[Items from a data source]

(** The scheduler idles when no process is runnable; otherwise it switches to the
    first process of the highest nonempty priority. *)
Lemma turn_run :
  match order qs with
  | [] => exists k', scheduler_turn ts c k = Ret tt k' /\ critical 1 k k'
  | p :: r => exists k' qs', scheduler_turn ts c k = Swtch k' /\ entered p k k' /\
      pt_inv (k_pt k') qs' /\ order qs' = r /\
      (forall i, unlinked (pt_proc (k_pt k') i) =
         unlinked (if decide (i = p) then set_p_state RUNNING (pt_proc (k_pt k) p) else pt_proc (k_pt k) i))
  end.
Proof.
  set (h := k_hw k) in *.
  set (h0 := set_my (set_c_if true (my h)) h).
  assert (hw_wf h0) as Hwf0.
  { apply hw_wf_set_my; simpl; try done; lia. }
  set (k0 := set_khw h0 k).
  assert (on_cpu sti k = Ret tt k0) as E0 by done.
  assert (hw_ev h h0) as Hev0 by by apply ev_set_my.
  unfold scheduler_turn. step E0. step (kacquire_run k0 Hwf0 Hfree).
  pose proof (inside_start k0 Hwf0 Hgood) as Hin.
  set (k1 := set_khw (locked_hw (k_hw k0)) k0) in *.
  rewrite (bind_Ret (gets _) _ k1 _ _ eq_refl), (bind_Ret (gets _) _ k1 _ _ eq_refl).
  change (k_pt k1) with (k_pt k). rewrite !(queue_head _ qs) by done. unfold order.
  assert (c_ncli (my h0) = 0) as Hn0 by (unfold h0; by rewrite my_set_my).
  destruct (match head (qs HI_PRIO) with Some _ => head (qs HI_PRIO) | None => head (qs NORM_PRIO) end) as [p|] eqn:Ep.
  - destruct (order_head qs p Ep) as (pr & r & Hpr & Hord). unfold order at 1 in Hord. rewrite Hord. clear Hord.
    assert (p_priority (pt_proc (k_pt k) p) = pr) as Hprio.
    { apply (queued_prio _ _ (pi_queued _ _ Hq)). rewrite Hpr. left. }
    destruct (pi_elem _ _ Hq pr p) as [Hp Hrn]; [rewrite Hpr; left|].
    destruct (proj2 Hgood p Hp) as [Hks Hpd]; [right; by left|].
    set (h1 := k_hw k1) in *. set (c2 := set_c_proc (Some p) (my h1)).
    rewrite (bind_Ret (on_cpu _) _ k1 tt (set_khw (set_my c2 h1) k1)) by done.
    step (pget_run p (set_khw (set_my c2 h1) k1)).
    destruct (in_holds _ _ _ Hin) as (Hwf1 & Hl1 & Hn1). fold h1 in Hwf1, Hl1, Hn1.
    assert (hw_wf (set_my c2 h1)) as Hwf2 by (apply hw_wf_set_my; try done; apply (wf_my _ Hwf1)).
    destruct (switchuvm_run ts (k_vm (set_khw (set_my c2 h1) k1)) (pt_proc (k_pt k) p)) as (c3 & E3 & Hc3); simpl; try done.
    { by rewrite my_set_my. }
    simpl in E3, Hc3. rewrite my_set_my in Hc3. rewrite set_my_set_my in E3.
    rewrite (bind_Ret _ _ _ _ _ (on_vm_Ret _ (set_khw (set_my c2 h1) k1) _ _ E3)).
    change (set_k_vm _ (set_khw _ k1)) with (set_khw (set_my c3 h1) k1).
    step (pset_run p (set_p_state RUNNING) (set_khw (set_my c3 h1) k1)).
    destruct (take_head (k_pt k) qs p r Hgood Hq) as (t & Et & Hq' & Hg' & Hr' & Hu'); [by rewrite Hprio|].
    rewrite (bind_Ret (on_pt (dequeue p)) _ _ tt (set_k_pt t (set_khw (set_my c3 h1) k1)))
      by exact (on_pt_Ret (dequeue p) (set_k_pt _ (set_khw (set_my c3 h1) k1)) tt t Et).
    eexists _, (upd qs pr r). split; [done|]. split_and!; [|by rewrite Hprio in Hq'|done|done].
    destruct Hc3 as [Ha3 Hp3 Hn3 Hi3 _].
    assert (hw_wf (set_my c3 h1)) as Hwf3.
    { apply hw_wf_set_my; try done; rewrite Hn3; simpl; [lia|]. rewrite Hi3. apply (wf_my _ Hwf1). }
    split; simpl; change (k_hw (set_k_pt t (set_khw ?h k1))) with h; rewrite ?my_set_my; try done.
    + eapply ev_trans; [done|]. eapply ev_trans; [apply Hin|]. by apply ev_set_my.
    + rewrite Hn3. unfold c2. simpl. unfold h1. rewrite (in_ncli _ _ _ Hin).
      change (k_hw k0) with h0. lia.
  - assert (qs HI_PRIO = [] /\ qs NORM_PRIO = []) as [-> ->].
    { destruct (qs HI_PRIO), (qs NORM_PRIO); done. }
    simpl. destruct (inside_release _ k0 k1 Hin) as (k2 & E2 & [C1 C2 C3 C4 C5] & _). exists k2. split; [done|].
    change (k_hw k0) with h0 in *. split; [by eapply ev_trans|rewrite C2; unfold h0; by rewrite my_set_my|lia|done|done].
Qed.
End turn.
Lemma ustore8_tries n s l own ds p d sz va v : user_ok s l own ds p d sz -> c_cr3 (my (k_hw s)) = V2P d -> 0 <= va < sz ->
  ustore8_loop (S (S n)) va v s = ustore8 va v s.
Proof.
  intros Ho Hcr Hva. pose proof (mmu_entry_run _ _ _ _ _ _ _ _ Ho Hcr Hva) as Em. unfold ustore8.
  remember (S n) as k eqn:Hk. cbn [ustore8_loop]. rewrite !(bind_Ret _ _ _ _ _ Em). destruct (pm _ d (va / 4096)) as [e|] eqn:Hpm.
  { destruct (flag e PTE_W); [done|]. unfold bind. by rewrite (pgflt_present _ _ _ _ _ _ _ _ _ Ho Hva Hpm). }
  destruct (fault_cases s l own ds p d sz va (err_code false true) Ho Hcr Hva Hpm) as (s' & l' & own' & E & Ho' & Hcr' & Hor).
  rewrite !(bind_Ret _ _ _ _ _ E). destruct Hor as [(e & He & Hw & _)|[-> He]].
  - subst k. cbn [ustore8_loop]. rewrite !(bind_Ret _ _ _ _ _ (mmu_entry_run _ _ _ _ _ _ _ _ Ho' Hcr' Hva)), He, Hw. done.
  - etransitivity; [by eapply ustore8_full|symmetry; by eapply (ustore8_full 1)].
Qed.

(** The kernel reads the memory the user sees: below the size of the process
    a read returns the byte of the page if the page is there; of a page that was
    never touched it returns 0, and the page then exists; only when no page can be
    allocated does the access not complete. *)
Theorem uload8_correct s l own ds p d sz va : user_ok s l own ds p d sz ->
  c_cr3 (my (k_hw s)) = V2P d -> 0 <= va < sz ->
  match ubyte (v_mem (k_vm s)) d va with
  | Some b => uload8 va s = Ret b s
  | None => (exists s' l' own', uload8 va s = Ret 0 s' /\ user_ok s' l' own' ds p d sz /\
               k_pt s' = k_pt s /\ ubyte (v_mem (k_vm s')) d va = Some 0) \/ uload8 va s = Spin
  end.
Proof.
  intros Ho Hcr Hva. pose proof (mmu_entry_run _ _ _ _ _ _ _ _ Ho Hcr Hva) as Em. rewrite pm_ubyte.
  unfold uload8. remember 1%nat as one eqn:H1. cbn [uload8_loop]. rewrite (bind_Ret _ _ _ _ _ Em).
  destruct (pm _ d (va / 4096)) as [e|] eqn:Hpm; simpl; [done|].
  destruct (fault_cases s l own ds p d sz va (err_code false false) Ho Hcr Hva Hpm) as (s' & l' & own' & E & Ho' & Hcr' & Hor).
  rewrite (bind_Ret _ _ _ _ _ E). destruct Hor as [(e & He & _ & Hp & H0)|[-> He]]; [left|right; by eapply uload8_full].
  exists s', l', own'. subst one. cbn [uload8_loop]. rewrite (bind_Ret _ _ _ _ _ (mmu_entry_run _ _ _ _ _ _ _ _ Ho' Hcr' Hva)), He.
  unfold gets. rewrite pm_ubyte, He. simpl. rewrite H0. by split_and!.
Qed.
End usermem.
(** C40. A kernel instruction that faults on a page of the process while no page is free never completes: however
    often the fault is taken, the whole of trap runs and returns to the instruction, the process is marked killed but is not
    ended, since its trap frame is the kernel's, and the page is still missing, so that the instruction faults
    once more; no number of tries of the kernel's load ends. *)
Theorem kernel_fault_livelock tf s f own ds p d sz va : tf_trapno tf = T_PGFLT -> Z.land (tf_cs tf) 3 = 0 ->
  user_ok s [] own ds p d sz -> c_cr3 (my (k_hw s)) = V2P d -> 0 <= va < sz -> ubyte (v_mem (k_vm s)) d va = None ->
  (forall n, exists s', fault_again (S n) va tf (s, f) = Ret tt (s', f) /\ mmu_entry va s' = Ret None s' /\
    c_proc (my (k_hw s')) = Some p /\ k_pt s' = put_proc (k_pt s) p (set_p_killed true (pt_proc (k_pt s) p))) /\
  (forall tries, uload8_loop tries va s = Spin).
Proof.
  intros Hno Hcs Ho Hcr Hva Hub. assert (pm (v_mem (k_vm s)) d (va / 4096) = None) as Hpm.
  { unfold ubyte in Hub. by destruct (pm _ d (va / 4096)). }
  split; [|intros tries; by eapply uload8_full]. intros n.
  destruct (fault_again_full (S n) tf s f own ds p d sz va) as (s' & E & Ho' & Hm & Hc & Hp); [done..|].
  exists s'. split_and!; [done| |apply Ho'|done]. rewrite (mmu_entry_run _ _ _ _ _ _ _ _ Ho' Hc Hva), Hm, Hpm. done.
Qed.
End kernel_fault.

Task: Copy out the entries exactly. Begin at the first line and end with the line that has "set (h0 := set_my".

Result of the task:
(** The scheduler idles when no process is runnable; otherwise it switches to the
    first process of the highest nonempty priority. *)
Lemma turn_run :
  match order qs with
  | [] => exists k', scheduler_turn ts c k = Ret tt k' /\ critical 1 k k'
  | p :: r => exists k' qs', scheduler_turn ts c k = Swtch k' /\ entered p k k' /\
      pt_inv (k_pt k') qs' /\ order qs' = r /\
      (forall i, unlinked (pt_proc (k_pt k') i) =
         unlinked (if decide (i = p) then set_p_state RUNNING (pt_proc (k_pt k) p) else pt_proc (k_pt k) i))
  end.
Proof.
  set (h := k_hw k) in *.
  set (h0 := set_my (set_c_if true (my h)) h).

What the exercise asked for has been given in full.